God Who Sends Us Into Incomprehensible Situations
(1 Kings 17:8–24)
1. Why did God tell the prophet Elijah—who had boldly declared to Israel’s wicked king Ahab, “As the Lord, the God of Israel, lives, whom I serve, there will be neither dew nor rain in the next few years except at my word”—to “leave here, turn eastward and hide in the Kerith Ravine, east of the Jordan” (1 Kgs 17:1–3)?
a. Why would God tell Elijah to hide at the Kerith Ravine even though He knew that without rain or dew, the brook would surely dry up (v. 7)?
2. When the brook eventually dried up “because there had been no rain in the land” (v. 7), why did God then tell Elijah, “Go at once to Zarephath in the region of Sidon and stay there” (vv. 8–9)?
a. Why did God not lead Elijah to a hiding place within Israel but instead send him to Zarephath in Sidon—a foreign land, the homeland of Jezebel, Ahab’s wife, whose father was “Ethbaal king of the Sidonians” (the name “Ethbaal” meaning “with Baal”)? This was a land given to Baal worship, and God knew it.
3. In Zarephath of Sidon (v. 9), why did God choose, out of all the people, a widow who was preparing a last meal for herself and her son before dying of starvation (v. 12) to supply Elijah with food?

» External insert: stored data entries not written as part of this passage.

Lemma write_chunk_concluded self l0 l ds h : Forall is_block ds → ds ≠ [] → Z.of_nat (length ds) <= 65535 →
  reaches self l0 l → idle h →
  post (write_chunk self l0 ds : M unit) h
    (λ h' _, idle h' ∧ concluded (stored h) l ds h') (λ h' _, partial (stored h) l ds h').
Proof.
  intros Hds Hne Hlen Hr Hi. unfold write_chunk. destruct ds as [|b [|b2 ds]]; [done| |].
  - apply (writes_spec (stored h) l [b] Hds WRITE_BLOCK); [by left|done|done|done|]. intros h1 Hs1.
    cbn [concat]. rewrite app_nil_r. eapply (write_data_spec (stored h) l [b] Hds WRITE_BLOCK b [] false); [by apply Forall_cons in Hds as [? _]|done| |done].
    cbn [concat]. by rewrite app_nil_r.
  - apply (writes_spec (stored h) l _ Hds WRITE_MULTIPLE_BLOCK); [by right|done|done|done|]. intros h1 Hs1.
    apply (write_each_spec (stored h) l (b :: b2 :: ds) Hds WRITE_MULTIPLE_BLOCK (b :: b2 :: ds) [] false h1); done.
Qed.

Lemma write_chunk_spec self l0 l ds h : Faultless HW → Forall is_block ds → ds ≠ [] → Z.of_nat (length ds) <= 65535 →
  reaches self l0 l → idle h →
  post (write_chunk self l0 ds : M unit) h
    (λ h' _, idle h' ∧ has_written (stored h) l ds (length ds) (stored h')) (λ h' _, partial (stored h) l ds h').
Proof.
  intros Hf Hds Hne Hlen Hr Hi. eapply post_mono; [by apply (write_chunk_concluded self l0 l)| |done].
  intros h' ? (Hi' & m & Hw & [->|Hc]); [done|]. by apply faultless_quiet in Hc.
Qed.

(** Something was being written, or is still. *)
Definition disturbed h : Prop := ∃ c l ds, Forall is_block ds ∧ partial c l ds h.

Lemma write_many_idle self l ds h : Forall is_block ds → idle h →
  post (write_many self l ds : M unit) h (λ h' _, idle h') (λ h' _, disturbed h').
Proof.
  unfold write_many. generalize (length ds). intros fuel. revert l ds h.
  induction fuel as [|fuel IH]; intros l [|b ds] h Hds Hi; cbn [write_chunks]; [by apply post_ret..|].
  destruct (reaches_some self l) as [l' Hl]. set (m := Z.to_nat MAX_BLOCKS_PER_TRANSFER).
  assert (Hm : (1 ≤ m)%nat ∧ Z.of_nat m <= 65535) by (unfold m, MAX_BLOCKS_PER_TRANSFER; lia). clearbody m.
  assert (Hbt : Forall is_block (take m (b :: ds))) by by apply Forall_take.
  eapply post_call; [apply (write_chunk_concluded self l l'); [done|by destruct m; [lia|]| |done|done]| |].
  - rewrite length_take. lia.
  - intros h1 ? [Hi1 _]. apply IH; [by apply Forall_drop|done].
  - intros h1 e Hp. by exists (stored h), l', (take m (b :: ds)).
Qed.
(** Clusters from [cluster] on, [n] of them, with a FAT entry of 0. *)
Fixpoint count_free (n : nat) (cluster free : Z) : M Z :=
  match n with
  | O => mret free
  | S n => value ← fat_entry cluster;
           count_free n (cluster + 1) (if value =? 0 then free + 1 else free)
  end.

Definition free_clusters : M Z :=
  v ← volume; count_free (Z.to_nat (cluster_count v)) 2 0.

Definition begin_change : M unit :=
  f ← get;
  if bool_decide (fsinfo (vol f) = None) || negb (bool_decide (free_count f = None)) then mret tt else
  n ← free_clusters;
  modify (with_free_count (Some n)).

Definition finish_change (result : result (FatError E) unit) : M unit :=
  f ← get;
  _ ← match fsinfo (vol f), free_count f with
      | Some sector, Some free =>
          block ← dev (read_block (lba (vol f) sector));
          if (u32_at block 0 =? FSINFO_LEAD) && (u32_at block 484 =? FSINFO_STRUCT) then
            let block := put 488 (le_bytes 4 free) block in
            let block := put 492 (le_bytes 4 (next_free f)) block in
            dev (write_block (lba (vol f) sector) block)
          else mret tt
      | _, _ => mret tt
      end;
  lift result.

(** Writes the pending sector to copies [copy], [copy + 1], ... of the FAT, [n] of them. *)
Fixpoint flush_copies (n : nat) (copy sector : Z) (block : Block) : M unit :=
  match n with
  | O => mret tt
  | S n => v ← volume;
           _ ← dev (write_block (lba v (sector + copy * fat_size v)) block);
           flush_copies n (copy + 1) sector block
  end.

Definition flush_fat : M unit :=
  f ← get;
  match fat_dirty f with
  | None => mret tt
  | Some (sector, block) =>
      _ ← modify (with_fat_dirty None);
      _ ← flush_copies (Z.to_nat (fat_count (vol f))) 0 sector block;
      modify (with_fat_cache (Some (sector, block)))
  end.

(** A FAT sector with the entry at [at_] changed to [value]. *)
Definition patch (t : FatType) (at_ : nat) (value : Z) (block : Block) : Block :=
  match t with
  | Fat16 => put at_ (le_bytes 2 value) block
  | Fat32 => let kept := Z.land (u32_at block at_) (bnot 32 (entry_mask t)) in
             put at_ (le_bytes 4 (Z.lor kept value)) block
  end.

Definition set_fat_entry (cluster value : Z) : M unit :=
  v ← volume;
  let '(sector, at_) := fat_position v cluster in
  f ← get;
  _ ← match fat_dirty f with
      | Some (dirty, _) => if dirty =? sector then mret tt else flush_fat
      | None => mret tt
      end;
  f ← get;
  _ ← match fat_dirty f with
      | Some _ => mret tt
      | None =>
          _ ← modify (with_fat_cache None);
          let read := dev (read_block (lba v sector)) in
          block ← match fat_cache f with
                  | Some (cached, block) => if cached =? sector then mret block else read
                  | None => read
                  end;
          modify (with_fat_dirty (Some (sector, block)))
      end;
  f ← get;
  match fat_dirty f with
  | None => panic
  | Some (dirty, block) => modify (with_fat_dirty (Some (dirty, patch (fat_type v) at_ value block)))
  end.
Lemma set_fat_entry_spec f c x : coherent f → in_table (vol f) c → value_ok (fat_type (vol f)) x →
  wp (set_fat_entry c x) f (λ f' _, changed f f' c x) (λ f' e, left_alone f f' ∧ is_device e).
Proof.
  intros Hc Hr Hx. unfold set_fat_entry. wp_pure. destruct (fat_position (vol f) c) as [s i] eqn:Ep. wp_pure.
  destruct (fat_position_bounds _ _ _ _ (co_sound f Hc) Hr Ep) as [Hs _].
  (* Another pending sector is written out first. *)
  eapply (wp_call _ _ _ (λ g _, same_view f g ∧ (fat_dirty g = None ∨ ∃ b, fat_dirty g = Some (s, b)))
    (λ g e, left_alone f g ∧ is_device e)).
  { destruct (fat_dirty f) as [[s' b]|] eqn:Ed; [|wp_pure; split; [|by left]; by apply same_same_view, same_refl].
    destruct (Z.eqb_spec s' s) as [->|].
    - wp_pure. split; [by apply same_same_view, same_refl|]. right. by eexists.
    - eapply wp_mono; [by apply flush_fat_spec| |].
      + intros g ? Hg. split; [by apply flushed_same_view|]. left. apply Hg.
      + intros g e [Hg He]. split; [|done]. constructor; [apply Hg|]. intros. by apply unflushed_kept. }
  2: { done. }
  intros g [] [Hg Hdg]. wp_pure. pose proof (fo_vol _ _ (sv_only _ _ Hg)) as Hvg.
  pose proof (fo_coherent _ _ (sv_only _ _ Hg)) as Hcg. rewrite <-Hvg in Hr, Hx, Ep, Hs |- *.
  (* The sector is loaded. *)
  eapply (wp_call _ _ _ (λ h _, same_view g h ∧ ∃ b, fat_dirty h = Some (s, b)) (λ h e, left_alone f h ∧ is_device e)).
  { destruct (fat_dirty g) as [[s' b]|] eqn:Ed.
    { wp_pure. split; [by apply same_same_view, same_refl|]. destruct Hdg as [|[b' [= -> ->]]]; [done|]. by eexists. }
    wp_pure. set (g' := with_fat_cache None g).
    assert (Hload : ∀ d, (∀ k, contents d k = contents (device g) k) →
      same_view g (with_fat_dirty (Some (s, sector g s)) (with_device d g'))).
    { intros d Hk. set (h := with_fat_dirty _ _).
      assert (Hsec : ∀ s', sector h s' = sector g s') by (intros s'; by apply (with_device_same d g Hk)).
      assert (Ht : ∀ c', table h c' = table g c').
      { intros c'. unfold table. cbn [vol h with_fat_dirty with_device g' with_fat_cache].
        destruct (fat_position (vol g) c') as [s' i']. unfold fat_block. rewrite Ed. cbn [fat_dirty h with_fat_dirty].
        destruct (Z.eqb_spec s s') as [<-|]; [done|]. by rewrite Hsec. }
      constructor; [|done| |].
      - constructor; try done. constructor; cbn; [apply Hcg|done|]. intros s' b' [= <- <-].
        split_and!; [done|apply sector_block|done].
      - intros c' _ Hse. unfold settled in *. rewrite Ht, <-Hse. split; [|done]. unfold disk.
        cbn [vol h with_fat_dirty with_device g' with_fat_cache]. destruct (fat_position (vol g) c') as [s' i'].
        by rewrite Hsec.
      - intros Hm s' j Hs' Hj. rewrite !Hsec. by apply Hm. }
    eapply (wp_call _ _ _ (λ h b, b = sector g s ∧ ∃ d, h = with_device d g' ∧ ∀ k, contents d k = contents (device g) k)
      (λ h e, left_alone f h ∧ is_device e)).
    - pose proof (fat_end (vol g) s 0 (co_sound g Hcg) Hs ltac:(destruct (co_sound g Hcg) as [[] _ _ _]; lia)) as Hb.
      rewrite Z.mul_0_l, Z.add_0_r in Hb.
      assert (Hread : wp (dev (read_block (lba (vol g) s)) : M Block) g'
        (λ h b, b = sector g s ∧ ∃ d, h = with_device d g' ∧ ∀ k, contents d k = contents (device g) k)
        (λ h e, left_alone f h ∧ is_device e)).
      { apply (read_sector_wp g'); [apply Hcg|apply Hb| |].
        - intros d Hk. split; [done|]. by exists d.
        - intros d e Hk. split; [|by eexists]. eapply view_left_alone; [done|].
          assert (Hsm : same g (with_device d g')); [|by split; [apply same_fat_only|intros; apply same_kept]].
          constructor; try done. constructor; cbn; [apply Hcg|done|]. by rewrite Ed. }
      destruct (fat_cache g) as [[s' b]|] eqn:Ec; [|exact Hread]. destruct (Z.eqb_spec s' s) as [->|]; [|exact Hread].
      wp_pure. destruct (co_cache g Hcg _ _ Ec) as [_ ->]. split; [done|]. exists (device g). split; [|done].
      unfold g'. by destruct g.
    - intros h b [-> (d & -> & Hk)]. wp_pure. split; [by apply Hload|]. by eexists.
    - done. }
  2: { done. }
  intros h [] [Hh (b & Hb)]. wp_pure. rewrite Hb. wp_pure. rewrite <-(fo_vol _ _ (sv_only _ _ Hh)) in Hr, Hx, Ep |- *.
  eapply view_changed; [eapply same_view_trans; [exact Hg|exact Hh]|].
  apply patched_changed; [apply Hh|done|done|done|done].
Qed.

(** ** Chains *)

Definition end_mark (t : FatType) : Z := match t with Fat16 => 0xFFF8 | Fat32 => 0x0FFFFFF8 end.
Definition bad_mark (t : FatType) : Z := match t with Fat16 => 0xFFF7 | Fat32 => 0x0FFFFFF7 end.

(** What an entry says: the next cluster, or that there is none. *)
Definition follows (t : FatType) (x : Z) : option (option Z) :=
  if end_mark t <=? x then Some None else if x =? bad_mark t then None else Some (Some x).

(** [cs] is the chain that starts at [first] in table [t]. *)
Fixpoint chain_is (v : Volume) (t : Z → Z) (first : option Z) (cs : list Z) : Prop :=
  match cs with
  | [] => first = None
  | c :: cs => first = Some c ∧ in_range v c ∧ ∃ n, follows (fat_type v) (t c) = Some n ∧ chain_is v t n cs
  end.

Lemma chain_is_unique v t first cs cs' : chain_is v t first cs → chain_is v t first cs' → cs = cs'.
Proof.
  revert first cs'. induction cs as [|c cs IH]; intros first [|c' cs']; cbn; [done| | |].
  - by intros -> (? & _).
  - by intros (-> & _) ?.
  - intros (-> & _ & n & Hn & Hc) ([= <-] & _ & n' & Hn' & Hc'). rewrite Hn in Hn'. injection Hn' as <-.
    f_equal. by eapply IH.
Qed.

Lemma chain_is_in_range v t first cs : chain_is v t first cs → Forall (in_range v) cs.
Proof. revert first. induction cs as [|c cs IH]; intros first; cbn; [constructor|]. intros (_ & ? & n & _ & Hc). constructor; eauto. Qed.

Lemma chain_is_drop v t first cs c cs' : chain_is v t first (cs ++ c :: cs') → chain_is v t (Some c) (c :: cs').
Proof.
  revert first. induction cs as [|d cs IH]; intros first; cbn [app].
  - intros Hc. pose proof Hc as (-> & _). done.
  - intros (_ & _ & n & _ & Hc). by eapply IH.
Qed.

(** A chain that ends does not come back to a cluster. *)
Lemma chain_is_NoDup v t first cs : chain_is v t first cs → NoDup cs.
Proof.
  revert first. induction cs as [|c cs IH]; intros first Hc; [constructor|].
  pose proof Hc as (-> & _ & n & _ & Hc'). constructor; [|by eapply IH].
  intros (a & b & ->)%list_elem_of_split.
  pose proof (chain_is_drop v t (Some c) (c :: a) c b Hc) as Hd.
  pose proof (chain_is_unique _ _ _ _ _ Hc Hd) as He. apply (f_equal length) in He.
  cbn in He. rewrite length_app in He. cbn in He. lia.
Qed.

Lemma NoDup_in_range v cs : 0 <= cluster_count v → NoDup cs → Forall (in_range v) cs →
  Z.of_nat (length cs) <= cluster_count v.
Proof.
  intros Hge Hn Hr. assert (Hs : cs ⊆+ seqZ 2 (cluster_count v)).
  { apply NoDup_submseteq; [done|]. intros c Hc. rewrite Forall_forall in Hr. specialize (Hr c Hc).
    unfold in_range in Hr. apply elem_of_seqZ. lia. }
  apply submseteq_length in Hs. rewrite length_seqZ in Hs. lia.
Qed.

Lemma chain_is_length v t first cs : laid_out v → chain_is v t first cs → Z.of_nat (length cs) <= cluster_count v.
Proof.
  intros [] Hc. apply NoDup_in_range; [destruct (fat_type v); lia|by eapply chain_is_NoDup|by eapply chain_is_in_range].
Qed.

Lemma chain_is_ext v t t' first cs : (∀ c, c ∈ cs → t' c = t c) → chain_is v t first cs → chain_is v t' first cs.
Proof.
  revert first. induction cs as [|c cs IH]; intros first He; cbn; [done|].
  intros (-> & Hr & n & Hn & Hc). split_and!; [done|done|]. exists n. rewrite He by left. split; [done|].
  apply IH; [|done]. intros c' Hc'. apply He. by right.
Qed.

Lemma check_spec f c : wp (check c : M unit) f (λ f' _, f' = f ∧ in_range (vol f) c)
  (λ f' e, f' = f ∧ e = BadCluster c ∧ ¬ in_range (vol f) c).
Proof.
  unfold check, in_range. wp_pure. destruct (Z.ltb_spec c 2), (Z.leb_spec (cluster_count (vol f) + 2) c); cbn [orb];
    wp_pure; split_and!; done || lia.
Qed.

Lemma next_spec f c : coherent f → in_range (vol f) c →
  wp (next c) f (λ f' n, same f f' ∧ follows (fat_type (vol f)) (table f c) = Some n)
    (λ f' e, same f f' ∧ (is_device e ∨ follows (fat_type (vol f)) (table f c) = None)).
Proof.
  intros Hc Hr. unfold next. wp_pure.
  assert (He : (match fat_type (vol f) with Fat16 => (0xFFF8, 0xFFF7) | Fat32 => (0x0FFFFFF8, 0x0FFFFFF7) end)
    = (end_mark (fat_type (vol f)), bad_mark (fat_type (vol f)))) by (by destruct (fat_type (vol f))).
  rewrite He. eapply wp_call; [apply fat_entry_spec; [done|by apply in_range_table]| |].
  - intros f' x [Hs ->]. unfold follows. destruct (end_mark _ <=? _); [by wp_pure|].
    destruct (_ =? bad_mark _); wp_pure; auto.
  - intros f' e [Hs Hd]. auto.
Qed.
(** ** Setting several entries *)
Lemma set_all_spec cs x f : coherent f → Forall (in_table (vol f)) cs → value_ok (fat_type (vol f)) x →
  wp (set_all cs x) f (λ f' _, edited f f' cs ∧ ∀ c, c ∈ cs → table f' c = x)
    (λ f' e, left_but f f' cs ∧ is_device e).
Proof.
  revert f. induction cs as [|c cs IH]; intros f Hc Hr Hx; cbn [set_all].
  { wp_pure. split; [by apply edited_refl|]. intros c Hn. by apply elem_of_nil in Hn. }
  apply Forall_cons in Hr as [Hrc Hr]. eapply wp_call; [by apply set_fat_entry_spec| |].
  - intros g ? Hg. pose proof (changed_edited _ _ _ _ Hg) as Heg. pose proof (edited_vol _ _ _ Heg) as Hv.
    eapply wp_mono; [apply IH; [by eapply edited_coherent|by rewrite Hv|by rewrite Hv]| |].
    + intros h ? [Hh Ht]. split; [by apply (edited_trans f g h [c])|]. intros c' Hin.
      destruct (decide (c' ∈ cs)); [by apply Ht|]. apply elem_of_cons in Hin as [->|]; [|done].
      rewrite (ed_table _ _ _ Hh), (ch_table _ _ _ _ Hg) by (done || by rewrite Hv). by rewrite decide_True.
    + intros h e [Hh He]. split; [|done]. by apply (edited_left f g h [c]).
  - intros g e [Hg He]. split; [|done]. eapply left_but_mono; [|by apply left_alone_but].
    intros c' Hn. by apply elem_of_nil in Hn.
Qed.

(** ** Linking *)
Lemma follows_cluster v c : laid_out v → in_range v c → follows (fat_type v) c = Some (Some c) ∧ value_ok (fat_type v) c.
Proof.
  intros [] Hc. unfold follows, value_ok, in_range in *. destruct (fat_type v); cbn [end_mark bad_mark entry_mask];
    rewrite (proj2 (Z.leb_gt _ _)), (proj2 (Z.eqb_neq _ _)) by lia; split; done || lia.
Qed.

Lemma follows_mask t : follows t (entry_mask t) = Some None ∧ value_ok t (entry_mask t).
Proof. by destruct t. Qed.

Lemma link_from_spec cs f : coherent f → Forall (in_range (vol f)) cs → NoDup cs →
  wp (link_from cs) f (λ f' _, edited f f' cs ∧ chain_is (vol f) (table f') (head cs) cs)
    (λ f' e, left_but f f' cs ∧ is_device e).
Proof.
  revert f. induction cs as [|c cs IH]; intros f Hc Hr Hn; cbn [link_from].
  { wp_pure. split; [by apply edited_refl|done]. }
  apply Forall_cons in Hr as [Hrc Hr]. apply NoDup_cons in Hn as [Hnc Hn]. wp_pure.
  set (x := default _ _). pose proof (sd_laid _ (co_sound _ Hc)) as Hl.
  assert (Hx : follows (fat_type (vol f)) x = Some (head cs) ∧ value_ok (fat_type (vol f)) x).
  { unfold x. destruct cs as [|c' cs]; cbn [head default]; [apply follows_mask|].
    apply Forall_cons in Hr as [Hr _]. by apply follows_cluster. }
  destruct Hx as [Hfx Hx].
  eapply wp_call; [apply set_fat_entry_spec; [done|by apply in_range_table|done]| |].
  - intros g ? Hg. pose proof (changed_edited _ _ _ _ Hg) as Heg. pose proof (edited_vol _ _ _ Heg) as Hv.
    eapply wp_mono; [apply IH; [by eapply edited_coherent|by rewrite Hv|done]| |].
    + intros h ? [Hh Ht]. split; [by apply (edited_trans f g h [c])|]. rewrite Hv in Ht.
      split_and!; [done|done|]. exists (head cs). split; [|done].
      rewrite (ed_table _ _ _ Hh), (ch_table _ _ _ _ Hg) by (by rewrite ?Hv; apply in_range_table || done).
      by rewrite decide_True.
    + intros h e [Hh He]. split; [|done]. by apply (edited_left f g h [c]).
  - intros g e [Hg He]. split; [|done]. eapply left_but_mono; [|by apply left_alone_but].
    intros c' Hc'. by apply elem_of_nil in Hc'.
Qed.

(** The free-cluster count after [delta] more clusters are free. *)
Definition recount (delta : Z) h : Fat D :=
  match free_count h with
  | Some n => with_free_count (Some (wrap 32 (n + delta))) h
  | None => h
  end.

Lemma recount_table n h c : table (recount n h) c = table h c.
Proof. unfold recount. by destruct (free_count h). Qed.

Lemma recount_sector n h s : sector (recount n h) s = sector h s.
Proof. unfold recount. by destruct (free_count h). Qed.

Lemma recount_vol n h : vol (recount n h) = vol h.
Proof. unfold recount. by destruct (free_count h). Qed.

Lemma recount_dirty n h : fat_dirty (recount n h) = fat_dirty h.
Proof. unfold recount. by destruct (free_count h). Qed.

Lemma flush_edited f g cs h : edited f g cs → flushed g h → edited f h cs ∧ fat_dirty h = None ∧
  ∀ c, in_table (vol f) c → table h c = table g c.
Proof.
  intros Hg Hh. pose proof (edited_vol _ _ _ Hg) as Hv. split_and!; [|apply Hh|].
  - rewrite <-(app_nil_r cs). eapply edited_trans; [done|].
    apply same_view_edited, flushed_same_view; [by eapply edited_coherent|done].
  - intros c Hc. apply flushed_table; [by eapply edited_coherent|done|by rewrite Hv].
Qed.

Lemma unflushed_edited f g cs h : edited f g cs → unflushed g h → left_but f h cs.
Proof.
  intros Hg Hh. rewrite <-(app_nil_r cs). eapply edited_left; [done|]. constructor; [apply Hh|].
  intros c Hc _. apply unflushed_kept; [by eapply edited_coherent|done|done].
Qed.

Lemma link_spec cs f : coherent f → Forall (in_range (vol f)) cs → NoDup cs →
  wp (link cs) f
    (λ f' _, ∃ h, edited f h cs ∧ chain_is (vol f) (table h) (head cs) cs ∧ fat_dirty h = None ∧
                  f' = recount (- Z.of_nat (length cs)) h)
    (λ f' e, left_but f f' cs ∧ is_device e).
Proof.
  intros Hc Hr Hn. unfold link. eapply wp_call; [by apply link_from_spec| |].
  - intros g ? [Hg Ht]. eapply wp_call; [apply flush_fat_spec; by eapply edited_coherent| |].
    + intros h ? Hh. destruct (flush_edited _ _ _ _ Hg Hh) as (Heh & Hd & Hth). wp_pure.
      assert (Hch : chain_is (vol f) (table h) (head cs) cs).
      { eapply chain_is_ext; [|done]. intros c Hin. apply Hth, in_range_table. by rewrite Forall_forall in Hr; apply Hr. }
      unfold recount. destruct (free_count h) as [n|] eqn:En; wp_pure; exists h; rewrite En; by rewrite ?Z.add_opp_r.
    + intros h e [Hh He]. split; [|done]. by eapply unflushed_edited.
  - done.
Qed.

(** ** Freeing *)

(** The state after freeing [cs]: the count and the next-free hint are brought up to date. *)
Definition give_back cs h : Fat D :=
  let h := recount (Z.of_nat (length cs)) h in
  match cs with [] => h | c :: cs => with_next_free (Z.min (next_free h) (foldr Z.min c cs)) h end.

(** The clusters [free_chain first] frees. *)
Definition chain_of f first cs : Prop :=
  if first =? 0 then cs = [] else chain_is (vol f) (table f) (Some first) cs.

Lemma value_0 t : value_ok t 0.
Proof. by destruct t. Qed.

a. Why didn’t God choose a widow with some financial means, who could have provided not only food but also other necessities? Instead, He commanded this impoverished widow, who confessed she had only “a handful of flour in a jar and a little olive oil in a jug” (v. 12), to feed Elijah. God surely knew she was at the point of despair.
4. Why did God allow the widow’s flour and oil to be miraculously sustained so that she and her son could live for many days (v. 15), only to later permit her son to become sick and die (v. 17)?
a. Would it not have been better to let them eat their last meal and die together, rather than extend their lives only for the son to fall ill and perish? God surely knew the widow would blame Elijah (v. 18).
5. Our God is the One who sends us from the Kerith Ravine to Sidon.
a. Our God is the One who sends us from Sidon to the widow of Zarephath.
(1) God caused the widow who obeyed Elijah’s word to supply the prophet who obeyed God’s word.
6. Our God is the One who delivers us from one crisis, yet permits us to face an even greater crisis.
a. God saved the widow and her son from starvation, but later allowed the son to fall ill and die.